Carry over every entry exactly as it appears in the records.

Stored data entries:
☆ ☆ ☆ ☆ ☆

(* ===== verification/EventStore.v ===== *)
(** * Runtime event stores

    [runtime_events/event_store.py] (in memory), [adapters/event_stores/
    sqlite_event_store.py] (SQLite) and [runtime_events/durable.py] (sequence
    gaps and cursors). The abstract promise is {e one append-only log per run,
    numbered 1, 2, 3, ...}: the class [EventStore] states it, both stores are
    instances, and clients (the worker pool) are proved against the class. *)
From stdpp Require Import sorting.
From S2P Require Import Prelude PyDict PyList Contracts.
Local Open Scope Z_scope.

(** ** The port and its laws *)

(** [EventStorePort]: operations on a state [S], the runs' logs as clients
    observe them, and the representation invariant. *)
Class EventStore (S : Type) := {
  es_append : CrawlRunEvent -> M S Ref;
  es_stream : S -> string -> list CrawlRunEvent;
  es_inv : S -> Prop;
  (** An id that no stored event carries. *)
  es_fresh : S -> string -> Prop;
  (** An event that the store can give back as it was. *)
  es_stores : CrawlRunEvent -> Prop }.

(** A log is well numbered when the n-th event (from 1) has sequence n. *)
Definition numbered (run : string) (l : list CrawlRunEvent) : Prop :=
  forall n e, l !! n = Some e -> ev_sequence e = Z.of_nat n + 1 /\ ev_run_id e = run.

Definition gap_message (run : string) (expected got : Z) : string :=
  "event sequence gap for " +:+ run +:+ ": expected " +:+ pretty expected +:+
  ", got " +:+ pretty got.

Class EventStoreLaws (S : Type) `{EventStore S} := {
  es_append_next : forall s e, es_inv s -> es_fresh s (ev_id e) -> es_stores (S := S) e ->
    ev_sequence e = Z.of_nat (length (es_stream s (ev_run_id e))) + 1 ->
    exists s', es_append e s = (Ok (ev_id e), s') /\ es_inv s' /\
      (forall r, es_stream s' r =
        if decide (r = ev_run_id e) then es_stream s r ++ [e] else es_stream s r) /\
      (forall i, es_fresh s i -> i <> ev_id e -> es_fresh s' i);
  es_append_gap : forall s e, es_inv s -> es_fresh s (ev_id e) ->
    ev_sequence e <> Z.of_nat (length (es_stream s (ev_run_id e))) + 1 ->
    exists s', es_append e s =
        (Raise (ReplayValidationError (gap_message (ev_run_id e)
           (Z.of_nat (length (es_stream s (ev_run_id e))) + 1) (ev_sequence e))), s') /\
      es_inv s' /\ (forall r, es_stream s' r = es_stream s r) /\
      (forall i, es_fresh s i -> es_fresh s' i);
  es_numbered : forall s r, es_inv s -> numbered r (es_stream s r) }.

Lemma numbered_nil r : numbered r [].
Proof. intros n e H. by rewrite lookup_nil in H. Qed.

Lemma numbered_snoc r l e :
  numbered r l -> ev_run_id e = r -> ev_sequence e = Z.of_nat (length l) + 1 ->
  numbered r (l ++ [e]).
Proof.
  intros Hl Hr Hs n x [[_ Hx]|[-> ->]]%lookup_snoc_Some; [by apply Hl|done].
Qed.
#[export] Hint Resolve numbered_nil numbered_snoc : py.

Lemma numbered_sequences run l : numbered run l -> ev_sequence <$> l = seqZ 1 (Z.of_nat (length l)).
Proof.
  intros Hl. apply list_eq. intros i. rewrite list_lookup_fmap.
  destruct (l !! i) as [e|] eqn:E; simpl.
  - destruct (Hl _ _ E) as [-> _]. symmetry. apply lookup_seqZ.
    apply lookup_lt_Some in E. lia.
  - symmetry. apply lookup_seqZ_ge. apply lookup_ge_None in E. lia.
Qed.

(** ** InMemoryEventStore *)

Module InMemory.
(** [self._events : defaultdict(list)] *)
Record InMemoryEventStore := { _events : dict string (list CrawlRunEvent) }.

(** [self._events[run_id]]: the defaultdict stores the default it returns,
    so the entry survives the [raise] below. *)
Definition append (event : CrawlRunEvent) : M InMemoryEventStore Ref := fun s =>
  let '(current, d) := dict_setdefault (_events s) (ev_run_id event) [] in
  let expected_sequence := Z.of_nat (length current) + 1 in
  if negb (ev_sequence event =? expected_sequence) then
    (Raise (ReplayValidationError
              (gap_message (ev_run_id event) expected_sequence (ev_sequence event))),
     {| _events := d |})
  else
    (Ok (ev_id event), {| _events := dict_set d (ev_run_id event) (current ++ [event]) |}).

Definition stream (s : InMemoryEventStore) (run_id : string) : list CrawlRunEvent :=
  dict_get_or (_events s) run_id [].

Definition empty : InMemoryEventStore := {| _events := [] |}.

(** [append_runtime_event]: the sequence is computed from the stream. *)
Definition append_runtime_event (run_id objective_id plan_id event_type payload_ref
    causation_id correlation_id : string) (output_refs policy_decision_refs : option (list Ref))
    (state_before state_after error : option (dict string pyobj)) (actor : string) (now : Z)
    : M InMemoryEventStore Ref :=
  let* sequence := gets (fun s => Z.of_nat (length (stream s run_id)) + 1) in
  let* event := lift (validate_sequence (CrawlRunEvent_defaults
      ("event:" +:+ run_id +:+ ":" +:+ pretty sequence) run_id objective_id plan_id sequence
      event_type ("event-type:" +:+ event_type) payload_ref actor (default [] output_refs)
      state_before state_after causation_id correlation_id
      ("trace:" +:+ run_id +:+ ":" +:+ pretty sequence) (default [] policy_decision_refs)
      ("idem:event:" +:+ run_id +:+ ":" +:+ pretty sequence) (default [] error) now)) in
  append event.

Definition inv (s : InMemoryEventStore) : Prop := forall r, numbered r (stream s r).

Lemma setdefault_stream s run :
  dict_setdefault (_events s) run [] =
    (stream s run, if dict_get (_events s) run is Some _ then _events s
                   else dict_set (_events s) run []).
Proof.
  unfold dict_setdefault, stream, dict_get_or. by destruct (dict_get (_events s) run).
Qed.

Lemma stream_set_nil s run r d :
  d = (if dict_get (_events s) run is Some _ then _events s else dict_set (_events s) run []) ->
  dict_get_or d r [] = stream s r.
Proof.
  intros ->. unfold stream, dict_get_or. destruct (dict_get (_events s) run) eqn:E; [done|].
  rewrite dict_get_set. case_decide; subst; [by rewrite E|done].
Qed.

Lemma mem_append_accepts s e :
  ev_sequence e = Z.of_nat (length (stream s (ev_run_id e))) + 1 ->
  exists s', append e s = (Ok (ev_id e), s') /\
    forall r, stream s' r = if decide (r = ev_run_id e) then stream s r ++ [e] else stream s r.
Proof.
  intros He. unfold append. rewrite setdefault_stream.
  rewrite (proj2 (Z.eqb_eq _ _) He). eexists; split; [done|]. intros r.
  unfold stream at 1, dict_get_or; cbn [_events]. rewrite dict_get_set.
  case_decide as Hr; [by subst|].
  by apply (stream_set_nil s (ev_run_id e) r).
Qed.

☆ ☆ ☆ ☆ ☆

**Finished exercise:**
(* ===== verification/EventStore.v ===== *)
(** * Runtime event stores

    [runtime_events/event_store.py] (in memory), [adapters/event_stores/
    sqlite_event_store.py] (SQLite) and [runtime_events/durable.py] (sequence
    gaps and cursors). The abstract promise is {e one append-only log per run,
    numbered 1, 2, 3, ...}: the class [EventStore] states it, both stores are
    instances, and clients (the worker pool) are proved against the class. *)
From stdpp Require Import sorting.
From S2P Require Import Prelude PyDict PyList Contracts.
Local Open Scope Z_scope.

(** ** The port and its laws *)

(** [EventStorePort]: operations on a state [S], the runs' logs as clients
    observe them, and the representation invariant. *)
Class EventStore (S : Type) := {
  es_append : CrawlRunEvent -> M S Ref;
  es_stream : S -> string -> list CrawlRunEvent;
  es_inv : S -> Prop;
  (** An id that no stored event carries. *)
  es_fresh : S -> string -> Prop;
  (** An event that the store can give back as it was. *)
  es_stores : CrawlRunEvent -> Prop }.

(** A log is well numbered when the n-th event (from 1) has sequence n. *)
Definition numbered (run : string) (l : list CrawlRunEvent) : Prop :=
  forall n e, l !! n = Some e -> ev_sequence e = Z.of_nat n + 1 /\ ev_run_id e = run.

Definition gap_message (run : string) (expected got : Z) : string :=
  "event sequence gap for " +:+ run +:+ ": expected " +:+ pretty expected +:+
  ", got " +:+ pretty got.

Class EventStoreLaws (S : Type) `{EventStore S} := {
  es_append_next : forall s e, es_inv s -> es_fresh s (ev_id e) -> es_stores (S := S) e ->
    ev_sequence e = Z.of_nat (length (es_stream s (ev_run_id e))) + 1 ->
    exists s', es_append e s = (Ok (ev_id e), s') /\ es_inv s' /\
      (forall r, es_stream s' r =
        if decide (r = ev_run_id e) then es_stream s r ++ [e] else es_stream s r) /\
      (forall i, es_fresh s i -> i <> ev_id e -> es_fresh s' i);
  es_append_gap : forall s e, es_inv s -> es_fresh s (ev_id e) ->
    ev_sequence e <> Z.of_nat (length (es_stream s (ev_run_id e))) + 1 ->
    exists s', es_append e s =
        (Raise (ReplayValidationError (gap_message (ev_run_id e)
           (Z.of_nat (length (es_stream s (ev_run_id e))) + 1) (ev_sequence e))), s') /\
      es_inv s' /\ (forall r, es_stream s' r = es_stream s r) /\
      (forall i, es_fresh s i -> es_fresh s' i);
  es_numbered : forall s r, es_inv s -> numbered r (es_stream s r) }.

Lemma numbered_nil r : numbered r [].
Proof. intros n e H. by rewrite lookup_nil in H. Qed.

Lemma numbered_snoc r l e :
  numbered r l -> ev_run_id e = r -> ev_sequence e = Z.of_nat (length l) + 1 ->
  numbered r (l ++ [e]).
Proof.
  intros Hl Hr Hs n x [[_ Hx]|[-> ->]]%lookup_snoc_Some; [by apply Hl|done].
Qed.
#[export] Hint Resolve numbered_nil numbered_snoc : py.

Lemma numbered_sequences run l : numbered run l -> ev_sequence <$> l = seqZ 1 (Z.of_nat (length l)).
Proof.
  intros Hl. apply list_eq. intros i. rewrite list_lookup_fmap.
  destruct (l !! i) as [e|] eqn:E; simpl.
  - destruct (Hl _ _ E) as [-> _]. symmetry. apply lookup_seqZ.
    apply lookup_lt_Some in E. lia.
  - symmetry. apply lookup_seqZ_ge. apply lookup_ge_None in E. lia.
Qed.

(** ** InMemoryEventStore *)

Module InMemory.
(** [self._events : defaultdict(list)] *)
Record InMemoryEventStore := { _events : dict string (list CrawlRunEvent) }.

(** [self._events[run_id]]: the defaultdict stores the default it returns,
    so the entry survives the [raise] below. *)
Definition append (event : CrawlRunEvent) : M InMemoryEventStore Ref := fun s =>
  let '(current, d) := dict_setdefault (_events s) (ev_run_id event) [] in
  let expected_sequence := Z.of_nat (length current) + 1 in
  if negb (ev_sequence event =? expected_sequence) then
    (Raise (ReplayValidationError
              (gap_message (ev_run_id event) expected_sequence (ev_sequence event))),
     {| _events := d |})
  else
    (Ok (ev_id event), {| _events := dict_set d (ev_run_id event) (current ++ [event]) |}).

Definition stream (s : InMemoryEventStore) (run_id : string) : list CrawlRunEvent :=
  dict_get_or (_events s) run_id [].

Definition empty : InMemoryEventStore := {| _events := [] |}.

(** [append_runtime_event]: the sequence is computed from the stream. *)
Definition append_runtime_event (run_id objective_id plan_id event_type payload_ref
    causation_id correlation_id : string) (output_refs policy_decision_refs : option (list Ref))
    (state_before state_after error : option (dict string pyobj)) (actor : string) (now : Z)
    : M InMemoryEventStore Ref :=
  let* sequence := gets (fun s => Z.of_nat (length (stream s run_id)) + 1) in
  let* event := lift (validate_sequence (CrawlRunEvent_defaults
      ("event:" +:+ run_id +:+ ":" +:+ pretty sequence) run_id objective_id plan_id sequence
      event_type ("event-type:" +:+ event_type) payload_ref actor (default [] output_refs)
      state_before state_after causation_id correlation_id
      ("trace:" +:+ run_id +:+ ":" +:+ pretty sequence) (default [] policy_decision_refs)
      ("idem:event:" +:+ run_id +:+ ":" +:+ pretty sequence) (default [] error) now)) in
  append event.

Definition inv (s : InMemoryEventStore) : Prop := forall r, numbered r (stream s r).

Lemma setdefault_stream s run :
  dict_setdefault (_events s) run [] =
    (stream s run, if dict_get (_events s) run is Some _ then _events s
                   else dict_set (_events s) run []).
Proof.
  unfold dict_setdefault, stream, dict_get_or. by destruct (dict_get (_events s) run).
Qed.

Lemma stream_set_nil s run r d :
  d = (if dict_get (_events s) run is Some _ then _events s else dict_set (_events s) run []) ->
  dict_get_or d r [] = stream s r.
Proof.
  intros ->. unfold stream, dict_get_or. destruct (dict_get (_events s) run) eqn:E; [done|].
  rewrite dict_get_set. case_decide; subst; [by rewrite E|done].
Qed.

Lemma mem_append_accepts s e :
  ev_sequence e = Z.of_nat (length (stream s (ev_run_id e))) + 1 ->
  exists s', append e s = (Ok (ev_id e), s') /\
    forall r, stream s' r = if decide (r = ev_run_id e) then stream s r ++ [e] else stream s r.
Proof.
  intros He. unfold append. rewrite setdefault_stream.
  rewrite (proj2 (Z.eqb_eq _ _) He). eexists; split; [done|]. intros r.
  unfold stream at 1, dict_get_or; cbn [_events]. rewrite dict_get_set.
  case_decide as Hr; [by subst|].
  by apply (stream_set_nil s (ev_run_id e) r).
Qed.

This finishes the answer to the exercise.